Definition twitter_client (cookie_list : list TwitterClient.CookieDict)
  : TwitterClient.t :=
  TwitterClient.mk (Some "rice"%string) None None 120
    (TwitterClient._setup_cookies cookie_list [])
    [("Content-Type"%string, "application/json"%string)]
    "AAAA" None.

(** A network that answers every request with [outcome] and sets no
    cookie. *)
Definition net_of (outcome : TwitterClient.HttpOutcome)
    (H : TwitterClient.benign_outcome outcome = true)
  : TwitterClient.Transport :=
  TwitterClient.mkTransport (fun _ _ _ => outcome) (fun _ _ _ => outcome)
    (fun _ _ _ jar => jar) (fun _ _ _ jar => jar)
    (fun _ _ _ => H) (fun _ _ _ => H).

Definition ok_response (body : json) : TwitterClient.HttpOutcome :=
  TwitterClient.HttpResponse (TwitterClient.mkResponse 200 "" (Ok body)).
End Sample.

(** * Properties *)

Section Proofs.
Context (L : PyLib).

(** ** The drivers' boundary *)

Lemma py_int_raises_benign :
  forall v e, py_int L v = Raise e -> benign e = true.
Proof.
  intros v e H. pose proof (py_int_benign L v) as Hb. now rewrite H in Hb.
Qed.

Lemma strptime_raises_benign :
  forall v e, strptime L v = Raise e -> benign e = true.
Proof.
  intros v e H. pose proof (strptime_benign L v) as Hb. now rewrite H in Hb.
Qed.

Lemma boundary_keeps_world :
  forall (body : M unit) w,
    snd (try_except body is_Exception print_error w) = snd (body w).
Proof.
  intros body w. unfold try_except.
  destruct (body w) as [[[]|e] w']; [reflexivity|].
  destruct (is_Exception e); reflexivity.
Qed.

Lemma boundary_returns :
  forall (body : M unit) w,
    fst (body w) = Ok tt -> fst (try_except body is_Exception print_error w) = Ok tt.
Proof.
  intros body w H. unfold try_except.
  destruct (body w) as [[[]|e] w']; [reflexivity|discriminate].
Qed.

Lemma boundary_catches :
  forall (body : M unit) w e,
    fst (body w) = Raise e ->
    benign e = true ->
    fst (try_except body is_Exception print_error w) = Ok tt.
Proof.
  intros body w e H Hb. unfold try_except.
  destruct (body w) as [[[]|e0] w']; cbn in H; [discriminate|].
  assert (e0 = e) by congruence. subst e0.
  unfold benign in Hb. apply andb_true_iff in Hb. destruct Hb as [Hi Hs].
  rewrite Hi. unfold print_error, lift. cbn.
  destruct (py_str_exn e) as [[]|]; [reflexivity|discriminate].
Qed.

Lemma boundary_benign :
  forall (body : M unit) w,
    (forall e, fst (body w) = Raise e -> benign e = true) ->
    fst (try_except body is_Exception print_error w) = Ok tt.
Proof.
  intros body w H.
  destruct (fst (body w)) as [[]|e] eqn:E.
  - now apply boundary_returns.
  - eapply boundary_catches; [exact E|]. now apply H.
Qed.

(** What escapes the boundary: an exception of the body that is not an
    instance of [Exception], or what the [__str__] of one that is raised
    while the handler printed it. *)
Lemma boundary_raises :
  forall (body : M unit) w e,
    fst (try_except body is_Exception print_error w) = Raise e ->
    exists e0,
      fst (body w) = Raise e0
      /\ ((is_Exception e0 = false /\ e = e0)
          \/ (is_Exception e0 = true /\ py_str_exn e0 = Raise e)).
Proof.
  intros body w e. unfold try_except.
  destruct (body w) as [[[]|e0] w']; cbn; [discriminate|].
  destruct (is_Exception e0) eqn:Hi; cbn; intros H.
  - exists e0. split; [reflexivity|]. right. split; [exact Hi|exact H].
  - exists e0. split; [reflexivity|]. left. split; [exact Hi|congruence].
Qed.

Lemma boundary_lets_through :
  forall (body : M unit) w e0 e,
    fst (body w) = Raise e0 ->
    (is_Exception e0 = false /\ e = e0)
    \/ (is_Exception e0 = true /\ py_str_exn e0 = Raise e) ->
    fst (try_except body is_Exception print_error w) = Raise e.
Proof.
  intros body w e0 e H Hcase. unfold try_except.
  destruct (body w) as [[[]|e1] w']; cbn in H; [discriminate|].
  assert (e1 = e0) by congruence. subst e1.
  destruct Hcase as [[Hi ->]|[Hi Hs]]; rewrite Hi; cbn.
  - reflexivity.
  - unfold print_error, lift. now rewrite Hs.
Qed.

(** ** The response generator *)

(** C9: a handler built without a response generator cannot generate a
    response: [default_response] has the single parameter [tweet_text], so
    binding the keyword [additionalContext] is a [TypeError]; the only other
    outcome is the exception of a [fetchContext] that raises first. *)
Theorem C9_no_generator_generate_response_raises :
  forall now cursor_file twitter_client chroma terms targets getUC fetch
         updateUC tweet_text additionalContext w,
    fst (generate_response
           (__init__ now cursor_file twitter_client None chroma terms targets
              getUC fetch updateUC)
           tweet_text additionalContext w)
    = Raise (match fetch with
             | None => TypeError
             | Some f =>
                 match f chroma tweet_text w with
                 | Ok _ => TypeError
                 | Raise e => e
                 end
             end).
Proof.
  intros. unfold generate_response, __init__; cbn.
  destruct fetch as [f|]; cbn; unfold bind, call, ret; cbn.
  - destruct (f chroma tweet_text w); reflexivity.
  - reflexivity.
Qed.

(** ** The dedup predicate *)

(** C5, as the code has it: when the lookup raises, the predicate answers
    [False] for [FileNotFoundError] and [json.JSONDecodeError] only; any
    other exception reaches the caller. *)
Theorem C5_dedup_fails_open_on_file_and_json_errors_only :
  forall self tweet_id w e w',
    has_responded_lookup self tweet_id w = (Raise e, w') ->
    has_responded_to_tweet self tweet_id w
    = (if file_or_json_error e then Ok false else Raise e, w').
Proof.
  intros self tweet_id w e w' H.
  unfold has_responded_to_tweet, try_except. rewrite H.
  destruct (file_or_json_error e); reflexivity.
Qed.

Lemma has_responded_without_store :
  forall self tweet_id w,
    chroma_client self = None ->
    has_responded_to_tweet self tweet_id w = (Raise AttributeError, w).
Proof.
  intros self tweet_id w H.
  unfold has_responded_to_tweet, try_except, has_responded_lookup.
  rewrite H. reflexivity.
Qed.

(** ** The platform client *)

(** C8: [TwitterClient] has no attribute [get_followers], so on a handler
    holding one [tweet_to_followers] raises [AttributeError] at its first
    statement and posts nothing. *)
Theorem C8_tweet_to_followers_raises_on_TwitterClient :
  forall net tc now cursor_file generator chroma terms targets getUC fetch
         updateUC check_interval additionalContext w,
    TwitterClient.hasattr "get_followers" = false
    /\ tweet_to_followers L
         (__init__ now cursor_file (TwitterClient.as_client L net tc)
            generator chroma terms targets getUC fetch updateUC)
         check_interval additionalContext w
       = (Raise AttributeError, w).
Proof.
  intros. split; reflexivity.
Qed.

(** The traversal of the response raises [AttributeError] and
    [TypeError] only. *)
Lemma rbind_raises :
  forall A B (r : result A) (k : A -> result B) e,
    rbind r k = Raise e ->
    r = Raise e \/ exists a, r = Ok a /\ k a = Raise e.
Proof.
  intros A B [a|e0] k e H; cbn in H.
  - right. eauto.
  - left. congruence.
Qed.

Lemma dict_get_benign :
  forall d key default, benign_result (dict_get d key default) = true.
Proof. intros []; reflexivity. Qed.

Lemma iterate_benign : forall v, benign_result (iterate v) = true.
Proof. intros []; reflexivity. Qed.

Lemma startswith_benign :
  forall v prefix, benign_result (startswith v prefix) = true.
Proof. intros []; reflexivity. Qed.

Lemma rbind_benign :
  forall A B (r : result A) (k : A -> result B),
    benign_result r = true ->
    (forall a, benign_result (k a) = true) ->
    benign_result (rbind r k) = true.
Proof. intros A B [a|e] k Hr Hk; cbn; auto. Qed.

Lemma tweet_of_entry_benign :
  forall entry, benign_result (TwitterClient.tweet_of_entry entry) = true.
Proof.
  intros entry. unfold TwitterClient.tweet_of_entry.
  repeat first
    [ apply rbind_benign; [first [apply dict_get_benign|apply startswith_benign]|intros ?]
    | match goal with
      | |- benign_result (if ?b then _ else _) = true => destruct b
      end
    | reflexivity ].
Qed.

Lemma tweets_of_entries_benign :
  forall entries tweets,
    benign_result (TwitterClient.tweets_of_entries entries tweets) = true.
Proof.
  induction entries as [|entry rest IH]; intros tweets; [reflexivity|].
  cbn [TwitterClient.tweets_of_entries].
  apply rbind_benign; [apply tweet_of_entry_benign|].
  intros [tw|]; apply IH.
Qed.

Lemma tweets_of_instructions_benign :
  forall instructions tweets,
    benign_result (TwitterClient.tweets_of_instructions instructions tweets)
    = true.
Proof.
  induction instructions as [|i rest IH]; intros tweets; [reflexivity|].
  cbn [TwitterClient.tweets_of_instructions].
  apply rbind_benign; [apply dict_get_benign|]. intros ty.
  destruct (eq_optional_str ty (Some "TimelineAddEntries"%string)); [|apply IH].
  apply rbind_benign; [apply dict_get_benign|]. intros entries.
  apply rbind_benign; [apply iterate_benign|]. intros entries'.
  apply rbind_benign; [apply tweets_of_entries_benign|]. intros tweets'.
  apply IH.
Qed.

Lemma search_tweets_try_benign :
  forall outcome e,
    TwitterClient.benign_outcome outcome = true ->
    TwitterClient.search_tweets_try outcome = Raise e ->
    benign e = true.
Proof.
  intros outcome e Ho He.
  assert (H : benign_result (TwitterClient.search_tweets_try outcome) = true).
  { destruct outcome as [e0|r]; cbn in Ho |- *; [exact Ho|].
    destruct (negb (TwitterClient.status_code r =? 200)); [reflexivity|].
    apply rbind_benign; [exact Ho|]. intros data.
    repeat (apply rbind_benign; [first [apply dict_get_benign|apply iterate_benign]|intros ?]).
    apply tweets_of_instructions_benign. }
  rewrite He in H. exact H.
Qed.

(** C7, as the code has it: once the CSRF cookie lookup made before the
    [try] block has returned, [search_tweets] returns a list whatever the
    HTTP exchange does, and the empty list when the exchange raises, answers
    a status other than 200, carries a body [response.json()] rejects, or
    one whose structure the traversal chokes on. *)
Theorem C7_search_tweets_returns_after_csrf_lookup :
  forall net self query max_tweets csrf_token,
    TwitterClient.get_csrf_token self = Ok csrf_token ->
    (exists tweets self',
        TwitterClient.search_tweets L net self query max_tweets
        = (Ok tweets, self'))
    /\ (forall outcome,
           (forall url params headers,
               TwitterClient.http_get net url params headers = outcome) ->
           (match outcome with
            | TwitterClient.HttpRaises _ => True
            | TwitterClient.HttpResponse r =>
                TwitterClient.status_code r <> 200
                \/ (exists e, TwitterClient.json_ r = Raise e)
                \/ (exists e, TwitterClient.search_tweets_try outcome = Raise e)
            end) ->
           fst (TwitterClient.search_tweets L net self query max_tweets)
           = Ok []).
Proof.
  intros net self query max_tweets tok Hcsrf.
  assert (Hbenign : forall outcome e,
             TwitterClient.benign_outcome outcome = true ->
             TwitterClient.search_tweets_try outcome = Raise e ->
             is_Exception e = true /\ py_str_exn e = Ok tt).
  { intros outcome e Ho He.
    apply search_tweets_try_benign in He; [|exact Ho].
    unfold benign in He. apply andb_true_iff in He. destruct He as [Hi Hs].
    split; [exact Hi|]. destruct (py_str_exn e) as [[]|]; [reflexivity|discriminate]. }
  split.
  - unfold TwitterClient.search_tweets, TwitterClient._update_headers_with_csrf.
    rewrite Hcsrf; cbn.
    destruct tok as [tok|]; [destruct (String.eqb tok EmptyString)|];
      match goal with
      | |- context [TwitterClient.search_tweets_try ?o] =>
          let E := fresh "E" in
          destruct (TwitterClient.search_tweets_try o) as [a|e] eqn:E;
            [eauto|];
            destruct (Hbenign _ _ (TwitterClient.http_get_benign net _ _ _) E)
              as [Hi Hs];
            rewrite Hi, Hs; eauto
      end.
  - intros outcome Hnet Hfail.
    unfold TwitterClient.search_tweets, TwitterClient._update_headers_with_csrf.
    rewrite Hcsrf; cbn.
    assert (Ho : TwitterClient.benign_outcome outcome = true).
    { rewrite <- (Hnet EmptyString [] []).
      apply TwitterClient.http_get_benign. }
    assert (Htry : forall tweets,
               TwitterClient.search_tweets_try outcome = Ok tweets ->
               tweets = []).
    { intros tweets Htry. destruct outcome as [e|r]; cbn in Htry.
      - discriminate.
      - destruct (TwitterClient.status_code r =? 200) eqn:Hs; cbn in Htry.
        + destruct Hfail as [Hne|[[e He]|[e He]]].
          * apply Z.eqb_eq in Hs. contradiction.
          * rewrite He in Htry. discriminate.
          * cbn in He. rewrite Hs in He. cbn in He. congruence.
        + congruence. }
    destruct tok as [tok|]; [destruct (String.eqb tok EmptyString)|];
      rewrite Hnet;
      (destruct (TwitterClient.search_tweets_try outcome) as [a|e] eqn:E;
       [rewrite (Htry a eq_refl); reflexivity|];
       destruct (Hbenign _ _ Ho E) as [Hi Hs]; rewrite Hi, Hs; reflexivity).
Qed.

(** ** Equality of identifiers *)

Lemma pynum_eqb_eq : forall a b, pynum_eqb a b = true -> a = b.
Proof.
  intros [x|m e|s|] [y|m' e'|s'|]; cbn; try discriminate; intros H.
  - apply Z.eqb_eq in H. congruence.
  - apply andb_prop in H as [H1 H2].
    apply Z.eqb_eq in H1. apply Z.eqb_eq in H2. congruence.
  - apply Bool.eqb_prop in H. congruence.
  - reflexivity.
Qed.

Lemma json_eqb_eq : forall a b, json_eqb a b = true -> a = b.
Proof.
  fix IH 1. intros a b.
  destruct a as [|x|x|x|l|d], b as [|y|y|y|l'|d']; cbn;
    try discriminate; intros H.
  - reflexivity.
  - apply Bool.eqb_prop in H. congruence.
  - apply pynum_eqb_eq in H. congruence.
  - apply String.eqb_eq in H. congruence.
  - f_equal. revert l' H.
    induction l as [|x r IHr]; intros [|y r'] H; try discriminate.
    + reflexivity.
    + apply andb_prop in H as [H1 H2].
      f_equal; [apply IH; exact H1 | apply IHr; exact H2].
  - f_equal. revert d' H.
    induction d as [|[k x] r IHr]; intros [|[k' y] r'] H; try discriminate.
    + reflexivity.
    + apply andb_prop in H as [H12 H3]. apply andb_prop in H12 as [H1 H2].
      apply String.eqb_eq in H1. subst k'.
      f_equal; [f_equal; apply IH; exact H2 | apply IHr; exact H3].
Qed.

What this task involves. In the records above, collect each line with "HttpOutcome".

Task solution.
Definition net_of (outcome : TwitterClient.HttpOutcome)
Definition ok_response (body : json) : TwitterClient.HttpOutcome :=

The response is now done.